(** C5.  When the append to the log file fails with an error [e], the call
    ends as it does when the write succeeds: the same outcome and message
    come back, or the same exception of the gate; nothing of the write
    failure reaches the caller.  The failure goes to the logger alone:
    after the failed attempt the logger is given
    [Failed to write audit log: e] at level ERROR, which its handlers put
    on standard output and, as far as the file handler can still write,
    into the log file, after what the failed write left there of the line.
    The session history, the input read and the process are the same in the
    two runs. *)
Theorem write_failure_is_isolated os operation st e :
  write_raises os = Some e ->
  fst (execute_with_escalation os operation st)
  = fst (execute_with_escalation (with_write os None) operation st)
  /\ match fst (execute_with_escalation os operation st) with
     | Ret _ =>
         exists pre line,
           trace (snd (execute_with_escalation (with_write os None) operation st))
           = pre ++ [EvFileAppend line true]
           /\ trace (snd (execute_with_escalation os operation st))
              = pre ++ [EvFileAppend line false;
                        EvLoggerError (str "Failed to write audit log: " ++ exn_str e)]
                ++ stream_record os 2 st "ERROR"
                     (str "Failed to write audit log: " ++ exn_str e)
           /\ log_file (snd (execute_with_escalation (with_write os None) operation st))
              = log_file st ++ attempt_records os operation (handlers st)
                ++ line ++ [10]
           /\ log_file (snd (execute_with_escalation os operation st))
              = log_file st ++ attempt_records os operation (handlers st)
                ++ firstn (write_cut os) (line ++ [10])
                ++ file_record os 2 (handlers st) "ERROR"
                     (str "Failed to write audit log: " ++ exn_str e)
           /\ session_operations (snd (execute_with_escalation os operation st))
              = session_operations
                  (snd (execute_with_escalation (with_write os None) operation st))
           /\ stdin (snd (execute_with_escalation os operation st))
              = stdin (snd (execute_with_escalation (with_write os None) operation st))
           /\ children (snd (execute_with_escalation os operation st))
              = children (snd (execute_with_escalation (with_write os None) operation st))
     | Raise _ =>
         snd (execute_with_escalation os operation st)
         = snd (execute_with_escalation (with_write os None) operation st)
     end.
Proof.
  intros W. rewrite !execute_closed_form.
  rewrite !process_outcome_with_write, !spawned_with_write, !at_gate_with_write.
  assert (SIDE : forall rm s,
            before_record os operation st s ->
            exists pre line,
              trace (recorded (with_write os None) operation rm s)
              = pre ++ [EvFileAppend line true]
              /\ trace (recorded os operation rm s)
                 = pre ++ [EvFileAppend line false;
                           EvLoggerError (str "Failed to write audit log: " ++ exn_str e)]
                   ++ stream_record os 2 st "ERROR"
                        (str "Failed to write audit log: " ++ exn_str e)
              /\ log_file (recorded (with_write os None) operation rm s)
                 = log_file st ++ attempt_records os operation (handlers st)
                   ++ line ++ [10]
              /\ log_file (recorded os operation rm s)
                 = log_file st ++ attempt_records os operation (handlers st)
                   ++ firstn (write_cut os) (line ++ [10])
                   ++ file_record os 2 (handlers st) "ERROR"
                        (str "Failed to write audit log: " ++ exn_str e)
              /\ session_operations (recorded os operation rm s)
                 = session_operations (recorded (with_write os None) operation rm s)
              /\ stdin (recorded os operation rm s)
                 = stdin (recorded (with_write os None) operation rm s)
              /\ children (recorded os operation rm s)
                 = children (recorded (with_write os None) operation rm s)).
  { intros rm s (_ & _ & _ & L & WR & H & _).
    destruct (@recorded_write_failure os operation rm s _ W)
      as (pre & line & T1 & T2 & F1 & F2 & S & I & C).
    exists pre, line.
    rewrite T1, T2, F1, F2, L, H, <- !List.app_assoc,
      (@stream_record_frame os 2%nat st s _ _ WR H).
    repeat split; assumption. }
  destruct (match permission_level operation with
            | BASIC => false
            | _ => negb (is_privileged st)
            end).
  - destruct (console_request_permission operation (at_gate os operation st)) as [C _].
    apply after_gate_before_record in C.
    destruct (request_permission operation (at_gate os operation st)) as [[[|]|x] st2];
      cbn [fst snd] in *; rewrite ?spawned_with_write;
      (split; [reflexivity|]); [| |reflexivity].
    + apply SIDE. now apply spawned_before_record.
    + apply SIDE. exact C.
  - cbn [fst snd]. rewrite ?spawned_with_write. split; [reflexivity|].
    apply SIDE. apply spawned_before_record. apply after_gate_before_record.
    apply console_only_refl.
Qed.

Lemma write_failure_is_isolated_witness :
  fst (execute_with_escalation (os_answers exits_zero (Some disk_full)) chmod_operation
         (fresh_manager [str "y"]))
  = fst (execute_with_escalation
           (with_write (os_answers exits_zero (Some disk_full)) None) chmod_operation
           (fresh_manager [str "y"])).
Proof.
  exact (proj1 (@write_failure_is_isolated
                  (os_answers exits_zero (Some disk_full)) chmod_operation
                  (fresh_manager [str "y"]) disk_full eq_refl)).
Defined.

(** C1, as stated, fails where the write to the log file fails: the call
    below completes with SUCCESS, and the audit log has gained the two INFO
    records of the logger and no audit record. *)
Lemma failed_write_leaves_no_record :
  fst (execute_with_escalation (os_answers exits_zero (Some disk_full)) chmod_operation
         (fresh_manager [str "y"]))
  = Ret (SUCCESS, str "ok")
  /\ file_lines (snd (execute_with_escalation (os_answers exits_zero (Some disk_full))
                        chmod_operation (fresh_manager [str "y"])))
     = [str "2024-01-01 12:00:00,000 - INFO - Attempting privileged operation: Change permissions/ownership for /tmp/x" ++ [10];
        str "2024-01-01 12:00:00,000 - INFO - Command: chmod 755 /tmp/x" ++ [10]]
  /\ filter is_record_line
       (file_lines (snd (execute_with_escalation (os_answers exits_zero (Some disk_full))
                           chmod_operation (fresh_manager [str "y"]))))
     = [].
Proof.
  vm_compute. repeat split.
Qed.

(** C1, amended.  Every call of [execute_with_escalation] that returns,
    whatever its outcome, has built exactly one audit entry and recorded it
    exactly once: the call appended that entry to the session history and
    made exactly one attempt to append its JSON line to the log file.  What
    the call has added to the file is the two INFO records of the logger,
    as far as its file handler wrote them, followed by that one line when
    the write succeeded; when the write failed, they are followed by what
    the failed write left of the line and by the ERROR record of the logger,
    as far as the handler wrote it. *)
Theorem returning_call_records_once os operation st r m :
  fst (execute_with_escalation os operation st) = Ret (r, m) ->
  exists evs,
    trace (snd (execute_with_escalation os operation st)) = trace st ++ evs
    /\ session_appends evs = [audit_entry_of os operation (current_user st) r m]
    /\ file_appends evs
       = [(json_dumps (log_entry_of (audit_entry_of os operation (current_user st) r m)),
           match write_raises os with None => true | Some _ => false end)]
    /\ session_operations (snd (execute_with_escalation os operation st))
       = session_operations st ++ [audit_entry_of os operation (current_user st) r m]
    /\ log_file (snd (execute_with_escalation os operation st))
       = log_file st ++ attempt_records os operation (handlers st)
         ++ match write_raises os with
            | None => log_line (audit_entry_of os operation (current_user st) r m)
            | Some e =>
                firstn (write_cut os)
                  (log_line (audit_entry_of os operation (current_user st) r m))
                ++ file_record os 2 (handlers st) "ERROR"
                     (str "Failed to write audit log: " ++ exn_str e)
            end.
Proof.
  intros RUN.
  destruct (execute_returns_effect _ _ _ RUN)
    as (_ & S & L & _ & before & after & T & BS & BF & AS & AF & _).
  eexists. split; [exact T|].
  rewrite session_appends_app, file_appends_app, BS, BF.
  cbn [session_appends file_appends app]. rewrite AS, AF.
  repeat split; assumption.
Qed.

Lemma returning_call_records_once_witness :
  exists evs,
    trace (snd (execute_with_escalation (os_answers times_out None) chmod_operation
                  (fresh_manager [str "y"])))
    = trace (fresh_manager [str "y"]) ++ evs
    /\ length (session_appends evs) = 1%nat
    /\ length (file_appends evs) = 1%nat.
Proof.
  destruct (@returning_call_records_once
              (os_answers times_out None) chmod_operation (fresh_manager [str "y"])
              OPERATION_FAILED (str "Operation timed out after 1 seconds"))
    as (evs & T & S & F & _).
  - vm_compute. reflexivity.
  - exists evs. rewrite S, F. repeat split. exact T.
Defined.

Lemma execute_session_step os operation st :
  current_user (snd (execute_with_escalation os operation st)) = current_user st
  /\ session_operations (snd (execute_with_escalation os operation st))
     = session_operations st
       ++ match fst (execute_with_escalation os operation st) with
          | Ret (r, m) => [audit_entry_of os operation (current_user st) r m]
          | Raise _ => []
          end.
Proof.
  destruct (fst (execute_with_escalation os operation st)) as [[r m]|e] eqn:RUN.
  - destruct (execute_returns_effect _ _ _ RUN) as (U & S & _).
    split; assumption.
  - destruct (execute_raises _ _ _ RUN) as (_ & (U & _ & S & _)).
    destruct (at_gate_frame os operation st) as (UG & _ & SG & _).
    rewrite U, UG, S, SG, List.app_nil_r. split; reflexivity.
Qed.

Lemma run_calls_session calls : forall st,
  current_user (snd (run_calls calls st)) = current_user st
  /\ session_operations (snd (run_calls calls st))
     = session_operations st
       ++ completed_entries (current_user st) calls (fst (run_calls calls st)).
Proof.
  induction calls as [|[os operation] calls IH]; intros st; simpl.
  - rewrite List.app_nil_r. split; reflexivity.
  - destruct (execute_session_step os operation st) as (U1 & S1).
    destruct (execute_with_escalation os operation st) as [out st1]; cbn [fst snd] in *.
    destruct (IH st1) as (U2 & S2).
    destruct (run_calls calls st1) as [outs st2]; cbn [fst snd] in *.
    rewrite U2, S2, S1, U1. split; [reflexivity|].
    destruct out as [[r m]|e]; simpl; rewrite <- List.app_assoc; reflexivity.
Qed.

········

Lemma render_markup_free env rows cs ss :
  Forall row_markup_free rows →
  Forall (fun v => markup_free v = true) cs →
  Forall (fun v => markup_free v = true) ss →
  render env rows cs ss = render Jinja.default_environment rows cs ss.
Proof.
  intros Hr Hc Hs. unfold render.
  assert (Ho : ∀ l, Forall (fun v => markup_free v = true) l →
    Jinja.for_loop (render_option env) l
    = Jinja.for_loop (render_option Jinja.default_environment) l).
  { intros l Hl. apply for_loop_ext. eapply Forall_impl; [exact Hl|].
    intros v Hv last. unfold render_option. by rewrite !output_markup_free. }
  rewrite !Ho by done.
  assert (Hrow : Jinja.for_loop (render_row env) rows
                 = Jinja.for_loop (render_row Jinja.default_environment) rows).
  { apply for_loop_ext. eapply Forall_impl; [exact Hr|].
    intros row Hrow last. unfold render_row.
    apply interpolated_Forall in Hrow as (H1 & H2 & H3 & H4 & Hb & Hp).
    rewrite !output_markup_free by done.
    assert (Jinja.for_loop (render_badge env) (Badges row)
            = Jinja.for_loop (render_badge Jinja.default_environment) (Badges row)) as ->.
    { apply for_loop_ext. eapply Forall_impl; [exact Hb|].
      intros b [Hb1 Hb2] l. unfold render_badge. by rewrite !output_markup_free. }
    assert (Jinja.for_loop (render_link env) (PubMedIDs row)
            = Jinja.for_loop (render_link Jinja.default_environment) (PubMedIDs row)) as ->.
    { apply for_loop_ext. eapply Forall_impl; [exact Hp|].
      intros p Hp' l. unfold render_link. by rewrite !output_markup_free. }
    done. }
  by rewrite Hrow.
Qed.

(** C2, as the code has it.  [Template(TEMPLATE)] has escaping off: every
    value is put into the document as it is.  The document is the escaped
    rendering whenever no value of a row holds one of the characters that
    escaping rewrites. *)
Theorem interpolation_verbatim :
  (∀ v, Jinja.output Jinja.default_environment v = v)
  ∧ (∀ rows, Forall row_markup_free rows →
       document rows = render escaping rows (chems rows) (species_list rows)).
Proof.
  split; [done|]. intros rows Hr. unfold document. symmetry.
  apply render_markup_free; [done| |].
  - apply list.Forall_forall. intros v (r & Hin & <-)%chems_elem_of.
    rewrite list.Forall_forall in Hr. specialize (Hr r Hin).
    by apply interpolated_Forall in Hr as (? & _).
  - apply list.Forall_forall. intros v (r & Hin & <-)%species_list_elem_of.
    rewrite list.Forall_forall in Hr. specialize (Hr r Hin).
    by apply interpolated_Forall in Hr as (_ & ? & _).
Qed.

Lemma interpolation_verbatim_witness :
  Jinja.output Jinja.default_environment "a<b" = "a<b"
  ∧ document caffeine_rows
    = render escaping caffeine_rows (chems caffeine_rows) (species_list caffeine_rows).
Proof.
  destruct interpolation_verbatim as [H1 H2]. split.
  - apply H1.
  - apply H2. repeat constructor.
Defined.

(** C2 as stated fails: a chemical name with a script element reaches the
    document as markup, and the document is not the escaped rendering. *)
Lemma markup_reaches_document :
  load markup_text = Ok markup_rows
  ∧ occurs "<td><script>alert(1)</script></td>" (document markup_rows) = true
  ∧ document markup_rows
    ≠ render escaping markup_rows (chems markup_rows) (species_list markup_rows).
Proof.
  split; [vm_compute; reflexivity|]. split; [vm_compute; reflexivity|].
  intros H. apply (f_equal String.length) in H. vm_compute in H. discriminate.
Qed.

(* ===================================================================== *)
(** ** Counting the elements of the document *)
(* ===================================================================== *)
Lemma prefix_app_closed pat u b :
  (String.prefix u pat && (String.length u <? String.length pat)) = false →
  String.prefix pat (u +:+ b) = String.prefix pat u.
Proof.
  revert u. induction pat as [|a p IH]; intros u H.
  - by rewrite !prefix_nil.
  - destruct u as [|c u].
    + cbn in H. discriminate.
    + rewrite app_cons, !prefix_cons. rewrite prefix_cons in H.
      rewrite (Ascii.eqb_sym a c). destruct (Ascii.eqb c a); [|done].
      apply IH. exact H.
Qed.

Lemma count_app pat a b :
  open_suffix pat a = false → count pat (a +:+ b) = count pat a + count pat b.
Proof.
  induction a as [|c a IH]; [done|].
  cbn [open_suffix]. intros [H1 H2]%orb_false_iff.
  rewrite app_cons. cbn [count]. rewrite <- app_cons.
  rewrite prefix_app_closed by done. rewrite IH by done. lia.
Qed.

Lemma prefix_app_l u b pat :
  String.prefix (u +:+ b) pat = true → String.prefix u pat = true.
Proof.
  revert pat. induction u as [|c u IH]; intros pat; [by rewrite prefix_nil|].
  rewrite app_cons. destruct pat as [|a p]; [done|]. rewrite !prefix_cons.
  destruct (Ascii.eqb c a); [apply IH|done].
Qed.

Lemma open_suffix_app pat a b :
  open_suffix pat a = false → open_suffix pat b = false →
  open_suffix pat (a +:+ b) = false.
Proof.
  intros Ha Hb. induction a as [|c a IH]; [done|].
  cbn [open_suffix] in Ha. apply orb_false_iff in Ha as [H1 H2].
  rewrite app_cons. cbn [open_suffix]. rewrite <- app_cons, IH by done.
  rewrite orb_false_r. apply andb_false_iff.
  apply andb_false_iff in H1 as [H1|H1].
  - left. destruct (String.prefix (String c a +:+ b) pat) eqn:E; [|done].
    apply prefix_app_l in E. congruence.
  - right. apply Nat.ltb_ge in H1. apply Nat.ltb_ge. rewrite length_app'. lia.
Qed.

········

Above are the records; from them, give again exactly the lines from the one containing "(file_lines (snd (execute_with_escalation" to the one containing "Theorem returning_call_records_once os", both lines included, and nothing more.

ANSWER FOR THE TASK:
       (file_lines (snd (execute_with_escalation (os_answers exits_zero (Some disk_full))
                           chmod_operation (fresh_manager [str "y"]))))
     = [].
Proof.
  vm_compute. repeat split.
Qed.

(** C1, amended.  Every call of [execute_with_escalation] that returns,
    whatever its outcome, has built exactly one audit entry and recorded it
    exactly once: the call appended that entry to the session history and
    made exactly one attempt to append its JSON line to the log file.  What
    the call has added to the file is the two INFO records of the logger,
    as far as its file handler wrote them, followed by that one line when
    the write succeeded; when the write failed, they are followed by what
    the failed write left of the line and by the ERROR record of the logger,
    as far as the handler wrote it. *)
Theorem returning_call_records_once os operation st r m :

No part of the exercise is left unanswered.